[Stored data]
>>>

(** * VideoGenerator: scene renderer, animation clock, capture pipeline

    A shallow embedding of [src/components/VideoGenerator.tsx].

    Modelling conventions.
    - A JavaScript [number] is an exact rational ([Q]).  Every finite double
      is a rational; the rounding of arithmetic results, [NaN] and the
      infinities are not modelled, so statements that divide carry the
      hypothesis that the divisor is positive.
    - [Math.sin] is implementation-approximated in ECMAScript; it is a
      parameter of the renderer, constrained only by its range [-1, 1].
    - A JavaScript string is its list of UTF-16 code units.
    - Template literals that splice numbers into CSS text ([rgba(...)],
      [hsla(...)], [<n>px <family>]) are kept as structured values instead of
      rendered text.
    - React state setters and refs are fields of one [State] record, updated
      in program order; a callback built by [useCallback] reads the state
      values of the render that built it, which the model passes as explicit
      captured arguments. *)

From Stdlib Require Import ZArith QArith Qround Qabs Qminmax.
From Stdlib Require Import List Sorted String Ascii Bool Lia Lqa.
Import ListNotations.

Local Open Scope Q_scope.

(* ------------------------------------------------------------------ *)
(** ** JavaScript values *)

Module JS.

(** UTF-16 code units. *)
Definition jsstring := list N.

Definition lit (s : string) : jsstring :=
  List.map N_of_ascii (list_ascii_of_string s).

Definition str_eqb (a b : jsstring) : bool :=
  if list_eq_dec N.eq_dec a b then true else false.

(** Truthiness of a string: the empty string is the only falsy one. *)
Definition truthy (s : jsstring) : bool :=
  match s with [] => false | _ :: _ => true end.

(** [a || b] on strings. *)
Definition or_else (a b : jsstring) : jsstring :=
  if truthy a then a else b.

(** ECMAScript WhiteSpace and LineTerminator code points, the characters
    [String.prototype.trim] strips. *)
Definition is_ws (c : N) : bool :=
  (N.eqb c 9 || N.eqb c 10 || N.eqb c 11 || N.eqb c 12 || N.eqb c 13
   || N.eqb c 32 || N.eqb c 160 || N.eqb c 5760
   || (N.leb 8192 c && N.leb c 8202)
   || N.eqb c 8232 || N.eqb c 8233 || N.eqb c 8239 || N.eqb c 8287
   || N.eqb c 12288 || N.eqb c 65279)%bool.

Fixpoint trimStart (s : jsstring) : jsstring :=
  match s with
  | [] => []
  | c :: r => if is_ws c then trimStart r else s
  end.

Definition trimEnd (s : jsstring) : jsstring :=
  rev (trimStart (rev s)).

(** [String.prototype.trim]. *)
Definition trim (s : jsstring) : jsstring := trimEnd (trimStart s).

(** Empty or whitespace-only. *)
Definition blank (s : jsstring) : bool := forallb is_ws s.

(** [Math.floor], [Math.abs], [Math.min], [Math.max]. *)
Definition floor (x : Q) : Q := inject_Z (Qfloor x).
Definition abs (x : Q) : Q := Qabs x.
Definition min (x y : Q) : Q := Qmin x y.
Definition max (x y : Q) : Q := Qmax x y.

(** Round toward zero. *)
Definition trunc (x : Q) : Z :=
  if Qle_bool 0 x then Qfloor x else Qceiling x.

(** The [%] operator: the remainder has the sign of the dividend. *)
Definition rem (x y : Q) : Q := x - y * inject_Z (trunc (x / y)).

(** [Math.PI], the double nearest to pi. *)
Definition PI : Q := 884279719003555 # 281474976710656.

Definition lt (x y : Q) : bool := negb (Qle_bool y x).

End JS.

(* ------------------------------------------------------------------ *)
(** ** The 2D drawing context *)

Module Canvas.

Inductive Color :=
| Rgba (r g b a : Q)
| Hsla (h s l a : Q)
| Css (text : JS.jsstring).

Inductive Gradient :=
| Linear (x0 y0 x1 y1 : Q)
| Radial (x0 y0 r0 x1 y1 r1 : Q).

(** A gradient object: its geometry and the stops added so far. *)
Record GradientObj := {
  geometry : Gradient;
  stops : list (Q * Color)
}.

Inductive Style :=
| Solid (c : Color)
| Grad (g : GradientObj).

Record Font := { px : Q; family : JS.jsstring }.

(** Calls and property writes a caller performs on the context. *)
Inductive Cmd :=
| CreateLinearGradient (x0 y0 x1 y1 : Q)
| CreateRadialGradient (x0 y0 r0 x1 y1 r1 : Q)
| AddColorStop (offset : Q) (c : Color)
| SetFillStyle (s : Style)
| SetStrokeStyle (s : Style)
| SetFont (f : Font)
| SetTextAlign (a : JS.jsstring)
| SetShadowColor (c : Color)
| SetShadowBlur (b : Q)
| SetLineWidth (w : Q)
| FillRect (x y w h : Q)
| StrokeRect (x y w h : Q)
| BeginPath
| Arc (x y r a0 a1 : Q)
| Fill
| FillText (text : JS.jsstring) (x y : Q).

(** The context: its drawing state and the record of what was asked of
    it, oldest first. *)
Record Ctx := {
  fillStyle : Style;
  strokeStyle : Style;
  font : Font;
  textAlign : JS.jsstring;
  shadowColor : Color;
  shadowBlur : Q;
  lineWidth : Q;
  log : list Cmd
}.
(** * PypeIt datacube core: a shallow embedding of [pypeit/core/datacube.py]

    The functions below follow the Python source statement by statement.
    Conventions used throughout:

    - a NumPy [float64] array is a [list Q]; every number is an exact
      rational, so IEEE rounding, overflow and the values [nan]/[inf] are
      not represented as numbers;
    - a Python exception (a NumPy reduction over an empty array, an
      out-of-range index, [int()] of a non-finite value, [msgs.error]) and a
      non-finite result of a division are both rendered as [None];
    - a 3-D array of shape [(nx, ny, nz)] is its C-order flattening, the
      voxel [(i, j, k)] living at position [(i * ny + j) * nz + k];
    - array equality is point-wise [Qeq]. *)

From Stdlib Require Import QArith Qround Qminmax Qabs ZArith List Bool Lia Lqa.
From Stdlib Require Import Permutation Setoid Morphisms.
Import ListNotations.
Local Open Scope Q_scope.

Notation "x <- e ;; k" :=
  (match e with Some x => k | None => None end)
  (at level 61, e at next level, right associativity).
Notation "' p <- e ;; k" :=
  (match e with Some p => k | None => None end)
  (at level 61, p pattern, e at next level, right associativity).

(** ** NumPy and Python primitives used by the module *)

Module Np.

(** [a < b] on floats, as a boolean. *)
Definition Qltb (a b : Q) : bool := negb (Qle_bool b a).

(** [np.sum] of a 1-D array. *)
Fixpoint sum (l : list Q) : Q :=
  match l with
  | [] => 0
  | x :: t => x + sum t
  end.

<<<

• **Aim of the exercise**: Output the entries above exactly, please, with nothing dropped.

• **Problem solution**:
(** * VideoGenerator: scene renderer, animation clock, capture pipeline

    A shallow embedding of [src/components/VideoGenerator.tsx].

    Modelling conventions.
    - A JavaScript [number] is an exact rational ([Q]).  Every finite double
      is a rational; the rounding of arithmetic results, [NaN] and the
      infinities are not modelled, so statements that divide carry the
      hypothesis that the divisor is positive.
    - [Math.sin] is implementation-approximated in ECMAScript; it is a
      parameter of the renderer, constrained only by its range [-1, 1].
    - A JavaScript string is its list of UTF-16 code units.
    - Template literals that splice numbers into CSS text ([rgba(...)],
      [hsla(...)], [<n>px <family>]) are kept as structured values instead of
      rendered text.
    - React state setters and refs are fields of one [State] record, updated
      in program order; a callback built by [useCallback] reads the state
      values of the render that built it, which the model passes as explicit
      captured arguments. *)

From Stdlib Require Import ZArith QArith Qround Qabs Qminmax.
From Stdlib Require Import List Sorted String Ascii Bool Lia Lqa.
Import ListNotations.

Local Open Scope Q_scope.

(* ------------------------------------------------------------------ *)
(** ** JavaScript values *)

Module JS.

(** UTF-16 code units. *)
Definition jsstring := list N.

Definition lit (s : string) : jsstring :=
  List.map N_of_ascii (list_ascii_of_string s).

Definition str_eqb (a b : jsstring) : bool :=
  if list_eq_dec N.eq_dec a b then true else false.

(** Truthiness of a string: the empty string is the only falsy one. *)
Definition truthy (s : jsstring) : bool :=
  match s with [] => false | _ :: _ => true end.

(** [a || b] on strings. *)
Definition or_else (a b : jsstring) : jsstring :=
  if truthy a then a else b.

(** ECMAScript WhiteSpace and LineTerminator code points, the characters
    [String.prototype.trim] strips. *)
Definition is_ws (c : N) : bool :=
  (N.eqb c 9 || N.eqb c 10 || N.eqb c 11 || N.eqb c 12 || N.eqb c 13
   || N.eqb c 32 || N.eqb c 160 || N.eqb c 5760
   || (N.leb 8192 c && N.leb c 8202)
   || N.eqb c 8232 || N.eqb c 8233 || N.eqb c 8239 || N.eqb c 8287
   || N.eqb c 12288 || N.eqb c 65279)%bool.

Fixpoint trimStart (s : jsstring) : jsstring :=
  match s with
  | [] => []
  | c :: r => if is_ws c then trimStart r else s
  end.

Definition trimEnd (s : jsstring) : jsstring :=
  rev (trimStart (rev s)).

(** [String.prototype.trim]. *)
Definition trim (s : jsstring) : jsstring := trimEnd (trimStart s).

(** Empty or whitespace-only. *)
Definition blank (s : jsstring) : bool := forallb is_ws s.

(** [Math.floor], [Math.abs], [Math.min], [Math.max]. *)
Definition floor (x : Q) : Q := inject_Z (Qfloor x).
Definition abs (x : Q) : Q := Qabs x.
Definition min (x y : Q) : Q := Qmin x y.
Definition max (x y : Q) : Q := Qmax x y.

(** Round toward zero. *)
Definition trunc (x : Q) : Z :=
  if Qle_bool 0 x then Qfloor x else Qceiling x.

(** The [%] operator: the remainder has the sign of the dividend. *)
Definition rem (x y : Q) : Q := x - y * inject_Z (trunc (x / y)).

(** [Math.PI], the double nearest to pi. *)
Definition PI : Q := 884279719003555 # 281474976710656.

Definition lt (x y : Q) : bool := negb (Qle_bool y x).

End JS.

(* ------------------------------------------------------------------ *)
(** ** The 2D drawing context *)

Module Canvas.

Inductive Color :=
| Rgba (r g b a : Q)
| Hsla (h s l a : Q)
| Css (text : JS.jsstring).

Inductive Gradient :=
| Linear (x0 y0 x1 y1 : Q)
| Radial (x0 y0 r0 x1 y1 r1 : Q).

(** A gradient object: its geometry and the stops added so far. *)
Record GradientObj := {
  geometry : Gradient;
  stops : list (Q * Color)
}.

Inductive Style :=
| Solid (c : Color)
| Grad (g : GradientObj).

Record Font := { px : Q; family : JS.jsstring }.

(** Calls and property writes a caller performs on the context. *)
Inductive Cmd :=
| CreateLinearGradient (x0 y0 x1 y1 : Q)
| CreateRadialGradient (x0 y0 r0 x1 y1 r1 : Q)
| AddColorStop (offset : Q) (c : Color)
| SetFillStyle (s : Style)
| SetStrokeStyle (s : Style)
| SetFont (f : Font)
| SetTextAlign (a : JS.jsstring)
| SetShadowColor (c : Color)
| SetShadowBlur (b : Q)
| SetLineWidth (w : Q)
| FillRect (x y w h : Q)
| StrokeRect (x y w h : Q)
| BeginPath
| Arc (x y r a0 a1 : Q)
| Fill
| FillText (text : JS.jsstring) (x y : Q).

(** The context: its drawing state and the record of what was asked of
    it, oldest first. *)
Record Ctx := {
  fillStyle : Style;
  strokeStyle : Style;
  font : Font;
  textAlign : JS.jsstring;
  shadowColor : Color;
  shadowBlur : Q;
  lineWidth : Q;
  log : list Cmd
}.
(** * PypeIt datacube core: a shallow embedding of [pypeit/core/datacube.py]

    The functions below follow the Python source statement by statement.
    Conventions used throughout:

    - a NumPy [float64] array is a [list Q]; every number is an exact
      rational, so IEEE rounding, overflow and the values [nan]/[inf] are
      not represented as numbers;
    - a Python exception (a NumPy reduction over an empty array, an
      out-of-range index, [int()] of a non-finite value, [msgs.error]) and a
      non-finite result of a division are both rendered as [None];
    - a 3-D array of shape [(nx, ny, nz)] is its C-order flattening, the
      voxel [(i, j, k)] living at position [(i * ny + j) * nz + k];
    - array equality is point-wise [Qeq]. *)

From Stdlib Require Import QArith Qround Qminmax Qabs ZArith List Bool Lia Lqa.
From Stdlib Require Import Permutation Setoid Morphisms.
Import ListNotations.
Local Open Scope Q_scope.

Notation "x <- e ;; k" :=
  (match e with Some x => k | None => None end)
  (at level 61, e at next level, right associativity).
Notation "' p <- e ;; k" :=
  (match e with Some p => k | None => None end)
  (at level 61, p pattern, e at next level, right associativity).

(** ** NumPy and Python primitives used by the module *)

Module Np.

(** [a < b] on floats, as a boolean. *)
Definition Qltb (a b : Q) : bool := negb (Qle_bool b a).

(** [np.sum] of a 1-D array. *)
Fixpoint sum (l : list Q) : Q :=
  match l with
  | [] => 0
  | x :: t => x + sum t
  end.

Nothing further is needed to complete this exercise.